A new malware, dubbed AVrecon, has been found conducting stealthy attacks against vulnerable Small Office/Home Office (SOHO) routers in an attempt to build an army of botnets. The attacks have been active for more than two years, with the malware infiltrating around 70,000 devices from across 20 countries.
The development comes a few weeks after the CISA issued an advisory to warn federal agencies about the risks associated with misconfigured networking equipment.
What does the finding say?
According to Lumen Black Lotus labs, AVrecon is the third such malware strain after ZuroRAT and HiatusRAT to focus on SOHO routers. In 2021, the malware managed to evade detection by targeting Netgear routers. Eventually, it shifted to SOHO routers to build new bots and launch a range of attacks such as password spraying and digital advertising frauds.
Some evidence from the current campaign revealed that the infected machines were used to click on various Facebook and Google ads and to interact with Microsoft Outlook.
A majority of these infections were located in the U.K and the U.S., followed by Argentina, Nigeria, Brazil, Italy, Bangladesh, Vietnam, India, Russia, and South Africa.
Modus operandi
Upon infection, threat actors enumerated the victims’ routers and sent information back to an embedded C2 server.
From there, the infected system is ordered to begin interaction with a separate set of servers called second-stage servers.
Researchers claimed that around 15 such second-stage control servers based on x.509 certificate information, were found to be in operation since October 2021.
The AVrecon malware is deployed in the later stage of infection to gather host-based information and target ARM-embedded devices.

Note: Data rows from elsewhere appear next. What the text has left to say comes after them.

(** "Unpack the values" of [Pull]. *)
Definition Pull_unpack (debug : bool) (X : DistMultiVec)
    (info : DistSymmInfo) (req : pull_request) (recvOffs : list nat)
    (recvVals : list T) : result DistNodalMultiVec :=
  let L := layout (dmv_height X) in
  let width := dmv_width X in
  let numDist := length (distNodes info) in
  '(o, offs, localNodes') ←
    for_each (localNodes info)
      (fun nodeInfo '(o, offs, nodes) =>
         '(o, offs, node) ←
           unpack_node L width (pr_mappedInds req) recvVals (size nodeInfo)
             (o, offs, Resize (size nodeInfo) width);
         Ok (o, offs, nodes ++ [node]))
      (0, recvOffs, []);
  (* distNodes.resize( numDist-1 ) *)
  if decide (numDist = 0) then Fail LengthError
  else
    '(o, offs, distNodes') ←
      for_each (drop 1 (distNodes info))
        (fun nodeInfo '(o, offs, nodes) =>
           let XNode := DistMatrix_Resize nodeInfo (dsize nodeInfo) width in
           let localHeight := Height (dm_local XNode) in
           '(o, offs, loc) ←
             unpack_node L width (pr_mappedInds req) recvVals localHeight
               (o, offs, dm_local XNode);
           Ok (o, offs,
               nodes ++ [mkDistMatrix (dm_height XNode) (dm_colShift XNode)
                           (dm_colStride XNode) loc]))
        (o, offs, []);
    if debug && negb (o =? pr_numRecvInds req)
    then Fail (LogicError "Unpacked wrong number of indices")
    else Ok (mkNodal (dmv_height X) (dmv_width X) localNodes' distNodes').

Definition scaled (width : nat) (v : list nat) : list nat :=
  fmap (fun n => n * width) v.

(** [DistNodalMultiVec<T>::Pull( inverseMap, info, X )] on all processes
    of the communicator of [X]. *)
Definition Pull (debug : bool) (inverseMap : list nat)
    (infos : list DistSymmInfo) (X : list DistMultiVec)
  : result (list DistNodalMultiVec) :=
  let commSize := length X in
  reqs ← per_rank commSize (fun p =>
    Xp ← vget X p; info ← vget infos p;
    Pull_request debug inverseMap commSize Xp info);
  (* Coordinate for the coming AllToAll to exchange the indices of X *)
  sendSizes ← AllToAll (fmap pr_recvSizes reqs);
  let sendOffs := fmap (fun sizes => fst (Scan sizes)) sendSizes in
  let numSendInds := fmap (fun sizes => snd (Scan sizes)) sendSizes in
  (* Request the indices *)
  sendInds ← AllToAllv
    (fmap (fun r => (pr_recvInds r, pr_recvSizes r, pr_recvOffs r)) reqs)
    (zip (zip (fmap (fun n => replicate n 0) numSendInds) sendSizes) sendOffs);
  (* Fulfill the requests *)
  sendVals ← per_rank commSize (fun p =>
    Xp ← vget X p; n ← vget numSendInds p; inds ← vget sendInds p;
    Pull_fulfill p Xp n inds);
  (* Reply with the values *)
  widths ← per_rank commSize (fun p => Xp ← vget X p; Ok (dmv_width Xp));
  recvVals ← AllToAllv
    (zip (zip sendVals (zip_with scaled widths sendSizes))
         (zip_with scaled widths sendOffs))
    (zip_with (fun w r =>
                 (replicate (pr_numRecvInds r * w) dflt,
                  scaled w (pr_recvSizes r), scaled w (pr_recvOffs r)))
              widths reqs);
  (* Unpack the values *)
  per_rank commSize (fun p =>
    Xp ← vget X p; info ← vget infos p; req ← vget reqs p;
    vals ← vget recvVals p;
    Pull_unpack debug Xp info req
      (scaled (dmv_width Xp) (pr_recvOffs req)) vals).

(** What a process holds when [Push] reaches its first exchange. *)
Record push_send := mkSend {
  ps_height : nat;
  ps_width : nat;
  ps_sendSizes : list nat;
  ps_sendOffs : list nat;
  ps_sendInds : list nat;
  ps_sendVals : list T
}.

(** The rows [t < rows] of one node of "Pack the send indices and values";
    [get t j] reads entry [(t,j)] of the node. *)
Definition pack_node (L : FlatLayout) (width : nat) (mappedInds : list nat)
    (rows : nat) (get : nat -> nat -> result T)
    (st : nat * list nat * list nat * list T)
  : result (nat * list nat * list nat * list T) :=
  for_each (seq 0 rows)
    (fun t '(o, offs, sendInds, sendVals) =>
       i ← vget mappedInds o;
       let q := RowOwner L i in
       sendVals ←
         for_each (seq 0 width)
           (fun j sendVals =>
              oq ← vget offs q;
              v ← get t j;
              vset sendVals (oq * width + j) v)
           sendVals;
       oq ← vget offs q;
       sendInds ← vset sendInds oq i;
       offs ← vset offs q (oq + 1);
       Ok (o + 1, offs, sendInds, sendVals))
    st.

(** [Push], from its start to "Coordinate for the coming AllToAll". *)
Definition Push_pack (inverseMap : list nat) (commSize : nat)
    (N : DistNodalMultiVec) (info : DistSymmInfo) : result push_send :=
  let numDist := length (distNodes info) in
  let numLocal := length (localNodes info) in
  (* info.distNodes.back() *)
  rootNode ← (if decide (numDist = 0) then Fail OutOfBounds
              else vget (distNodes info) (numDist - 1));
  let height := dsize rootNode + doff rootNode in
  let width := width_ N in
  let L := layout height in
  (* Fill the set of indices that we need to map to the original ordering *)
  let numSendInds := LocalHeightOf N in
  st ← fill_local_indices (localNodes info) (0, replicate numSendInds 0);
  '(_, mappedInds) ←
    for_each (seq 1 (numDist - 1))
      (fun s st =>
         nodeInfo ← vget (distNodes info) s;
         XNode ← vget (nodal_distNodes N) (s - 1);
         for_each (stride_range (dm_colShift XNode) (dm_height XNode)
                     (dm_colStride XNode))
           (fun t st => push_index (doff nodeInfo + t) st) st)
      st;
  (* Convert the indices to the original ordering *)
  mappedInds ← Translate inverseMap mappedInds;
  (* Figure out how many indices each process owns that we need to send *)
  sendSizes ← count_owners L commSize mappedInds;
  let '(sendOffs, _) := Scan sendSizes in
  (* Pack the send indices and values *)
  st ←
    for_each (seq 0 numLocal)
      (fun s st =>
         nodeInfo ← vget (localNodes info) s;
         pack_node L width mappedInds (size nodeInfo)
           (fun t j => node ← vget (nodal_localNodes N) s; Get node t j) st)
      (0, sendOffs, replicate numSendInds 0,
       replicate (numSendInds * width) dflt);
  '(_, _, sendInds, sendVals) ←
    for_each (seq 1 (numDist - 1))
      (fun s st =>
         XNode ← vget (nodal_distNodes N) (s - 1);
         let localHeight := Height (dm_local XNode) in
         pack_node L width mappedInds localHeight
           (fun tLoc j => Get (dm_local XNode) tLoc j) st)
      st;
  Ok (mkSend height width sendSizes sendOffs sendInds sendVals).

(** "Unpack the values" of [Push] on rank [p], into the [X] it resized. *)
Definition Push_unpack (p height width numRecvInds : nat)
    (recvInds : list nat) (recvVals : list T) : result DistMultiVec :=
  let X := DistMultiVec_Resize p height width in
  let firstLocalRow := FirstLocalRow (layout height) p in
  loc ←
    for_each (seq 0 numRecvInds)
      (fun s loc =>
         i ← vget recvInds s;
         iLocal ← local_index i firstLocalRow;
         for_each (seq 0 width)
           (fun j loc =>
              v ← vget recvVals (s * width + j);
              SetEntry loc iLocal j v)
           loc)
      (dmv_local X);
  Ok (mkDistMultiVec height width loc).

The malware is written C language, enabling it to easily port across different architectures.
Conclusion
The severity of this threat stems from the fact that SOHO routers used across organizations and homes are not patched properly. Attackers are taking advantage of such security lapses to breach critical infrastructures or launch DDoS attacks. Therefore, organizations must take the requisite steps to fix the vulnerabilities in networking equipment.